■ **BRIEF**:
In the entries that follow, the first line to write out is the one containing "OsalSemDestroy r;; mret HDF_ERR_TIMEOUT.", and the last is the one containing "r;; mret true". Reproduce that stretch exactly, with nothing before or after it.

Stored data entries
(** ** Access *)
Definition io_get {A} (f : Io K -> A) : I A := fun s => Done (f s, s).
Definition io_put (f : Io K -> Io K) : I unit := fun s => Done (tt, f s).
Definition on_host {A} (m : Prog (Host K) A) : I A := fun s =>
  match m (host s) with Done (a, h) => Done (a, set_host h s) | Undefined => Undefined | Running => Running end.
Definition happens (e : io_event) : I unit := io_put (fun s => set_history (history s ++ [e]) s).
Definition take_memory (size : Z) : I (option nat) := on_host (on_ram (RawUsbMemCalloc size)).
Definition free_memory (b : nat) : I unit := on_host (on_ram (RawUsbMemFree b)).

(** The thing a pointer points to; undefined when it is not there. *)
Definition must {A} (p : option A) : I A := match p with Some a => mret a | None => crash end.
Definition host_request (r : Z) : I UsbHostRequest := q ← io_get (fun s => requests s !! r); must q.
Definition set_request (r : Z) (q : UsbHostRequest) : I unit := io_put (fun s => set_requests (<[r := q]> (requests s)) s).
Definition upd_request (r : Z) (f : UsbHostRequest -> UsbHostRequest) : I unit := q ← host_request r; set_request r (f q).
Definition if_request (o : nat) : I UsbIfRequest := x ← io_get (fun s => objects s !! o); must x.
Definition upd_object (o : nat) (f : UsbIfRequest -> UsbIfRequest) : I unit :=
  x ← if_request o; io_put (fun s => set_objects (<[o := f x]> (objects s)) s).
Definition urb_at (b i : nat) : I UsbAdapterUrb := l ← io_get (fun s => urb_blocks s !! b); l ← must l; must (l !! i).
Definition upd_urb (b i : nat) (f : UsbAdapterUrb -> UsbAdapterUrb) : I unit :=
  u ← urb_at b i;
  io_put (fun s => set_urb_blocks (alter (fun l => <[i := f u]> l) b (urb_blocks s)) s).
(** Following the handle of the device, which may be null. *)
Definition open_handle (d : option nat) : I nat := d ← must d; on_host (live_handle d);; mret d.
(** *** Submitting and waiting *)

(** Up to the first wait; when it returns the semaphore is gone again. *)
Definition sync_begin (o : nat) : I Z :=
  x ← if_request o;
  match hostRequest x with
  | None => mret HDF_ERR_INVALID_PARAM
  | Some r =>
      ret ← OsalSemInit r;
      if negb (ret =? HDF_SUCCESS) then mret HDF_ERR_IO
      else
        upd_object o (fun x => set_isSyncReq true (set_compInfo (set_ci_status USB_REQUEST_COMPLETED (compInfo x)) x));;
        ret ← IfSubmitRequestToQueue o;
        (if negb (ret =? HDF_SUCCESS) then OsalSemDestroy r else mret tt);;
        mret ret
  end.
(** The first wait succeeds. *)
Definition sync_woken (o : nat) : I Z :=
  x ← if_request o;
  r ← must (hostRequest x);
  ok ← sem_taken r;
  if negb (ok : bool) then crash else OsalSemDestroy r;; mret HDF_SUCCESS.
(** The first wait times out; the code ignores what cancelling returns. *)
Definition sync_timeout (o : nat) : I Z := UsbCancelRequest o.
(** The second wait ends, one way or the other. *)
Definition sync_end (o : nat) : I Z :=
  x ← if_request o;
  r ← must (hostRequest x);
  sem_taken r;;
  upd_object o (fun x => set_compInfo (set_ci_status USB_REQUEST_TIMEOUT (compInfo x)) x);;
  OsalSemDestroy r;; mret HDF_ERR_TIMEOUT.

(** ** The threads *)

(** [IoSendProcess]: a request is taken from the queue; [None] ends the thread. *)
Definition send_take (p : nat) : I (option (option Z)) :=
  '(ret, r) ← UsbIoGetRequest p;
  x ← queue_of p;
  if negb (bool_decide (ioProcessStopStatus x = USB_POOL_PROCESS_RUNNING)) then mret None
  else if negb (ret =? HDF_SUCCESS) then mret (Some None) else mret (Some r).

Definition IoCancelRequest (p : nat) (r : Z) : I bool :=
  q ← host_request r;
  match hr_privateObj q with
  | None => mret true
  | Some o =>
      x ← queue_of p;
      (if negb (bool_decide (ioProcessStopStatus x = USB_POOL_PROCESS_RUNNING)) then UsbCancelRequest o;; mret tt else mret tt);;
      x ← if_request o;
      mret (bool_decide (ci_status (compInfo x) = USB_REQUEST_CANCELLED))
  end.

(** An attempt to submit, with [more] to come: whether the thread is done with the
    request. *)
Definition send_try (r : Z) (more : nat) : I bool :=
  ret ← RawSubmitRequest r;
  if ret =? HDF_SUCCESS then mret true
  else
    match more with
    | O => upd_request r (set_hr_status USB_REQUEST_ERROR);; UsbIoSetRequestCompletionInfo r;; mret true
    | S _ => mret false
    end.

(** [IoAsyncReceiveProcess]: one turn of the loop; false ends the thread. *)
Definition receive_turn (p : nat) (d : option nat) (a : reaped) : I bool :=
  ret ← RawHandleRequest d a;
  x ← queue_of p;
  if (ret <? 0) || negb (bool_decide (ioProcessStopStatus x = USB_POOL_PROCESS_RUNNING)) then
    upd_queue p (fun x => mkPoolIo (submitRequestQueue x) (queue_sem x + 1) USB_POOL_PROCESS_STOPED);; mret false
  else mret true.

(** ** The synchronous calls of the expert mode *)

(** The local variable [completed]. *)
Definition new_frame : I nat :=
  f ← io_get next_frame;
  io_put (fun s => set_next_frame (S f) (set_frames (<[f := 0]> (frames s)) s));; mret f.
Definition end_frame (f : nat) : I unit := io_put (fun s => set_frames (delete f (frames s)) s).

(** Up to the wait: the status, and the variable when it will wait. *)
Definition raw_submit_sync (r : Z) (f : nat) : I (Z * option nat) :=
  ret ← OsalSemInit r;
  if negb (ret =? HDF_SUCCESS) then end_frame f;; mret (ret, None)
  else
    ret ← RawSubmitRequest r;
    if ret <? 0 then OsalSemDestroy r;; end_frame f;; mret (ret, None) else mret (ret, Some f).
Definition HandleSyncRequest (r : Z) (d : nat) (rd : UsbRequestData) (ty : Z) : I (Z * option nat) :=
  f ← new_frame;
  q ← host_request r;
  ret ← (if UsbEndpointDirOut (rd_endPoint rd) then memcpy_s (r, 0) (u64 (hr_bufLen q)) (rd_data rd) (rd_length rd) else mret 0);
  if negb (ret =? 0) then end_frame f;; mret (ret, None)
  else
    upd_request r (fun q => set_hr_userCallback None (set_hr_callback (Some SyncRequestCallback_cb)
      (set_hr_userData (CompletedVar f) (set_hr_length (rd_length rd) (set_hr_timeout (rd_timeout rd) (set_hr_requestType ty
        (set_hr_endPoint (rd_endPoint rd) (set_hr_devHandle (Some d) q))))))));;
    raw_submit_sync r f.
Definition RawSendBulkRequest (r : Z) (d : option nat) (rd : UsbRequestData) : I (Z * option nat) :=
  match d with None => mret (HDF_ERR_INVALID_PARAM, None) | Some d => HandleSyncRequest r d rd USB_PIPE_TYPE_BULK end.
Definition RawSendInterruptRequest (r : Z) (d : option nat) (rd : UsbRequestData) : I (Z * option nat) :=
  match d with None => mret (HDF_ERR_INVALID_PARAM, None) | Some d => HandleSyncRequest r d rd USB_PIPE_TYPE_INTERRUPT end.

■ **ANSWER**:
  OsalSemDestroy r;; mret HDF_ERR_TIMEOUT.

(** ** The threads *)

(** [IoSendProcess]: a request is taken from the queue; [None] ends the thread. *)
Definition send_take (p : nat) : I (option (option Z)) :=
  '(ret, r) ← UsbIoGetRequest p;
  x ← queue_of p;
  if negb (bool_decide (ioProcessStopStatus x = USB_POOL_PROCESS_RUNNING)) then mret None
  else if negb (ret =? HDF_SUCCESS) then mret (Some None) else mret (Some r).

Definition IoCancelRequest (p : nat) (r : Z) : I bool :=
  q ← host_request r;
  match hr_privateObj q with
  | None => mret true
  | Some o =>
      x ← queue_of p;
      (if negb (bool_decide (ioProcessStopStatus x = USB_POOL_PROCESS_RUNNING)) then UsbCancelRequest o;; mret tt else mret tt);;
      x ← if_request o;
      mret (bool_decide (ci_status (compInfo x) = USB_REQUEST_CANCELLED))
  end.

(** An attempt to submit, with [more] to come: whether the thread is done with the
    request. *)
Definition send_try (r : Z) (more : nat) : I bool :=
  ret ← RawSubmitRequest r;
  if ret =? HDF_SUCCESS then mret true
  else
    match more with
    | O => upd_request r (set_hr_status USB_REQUEST_ERROR);; UsbIoSetRequestCompletionInfo r;; mret true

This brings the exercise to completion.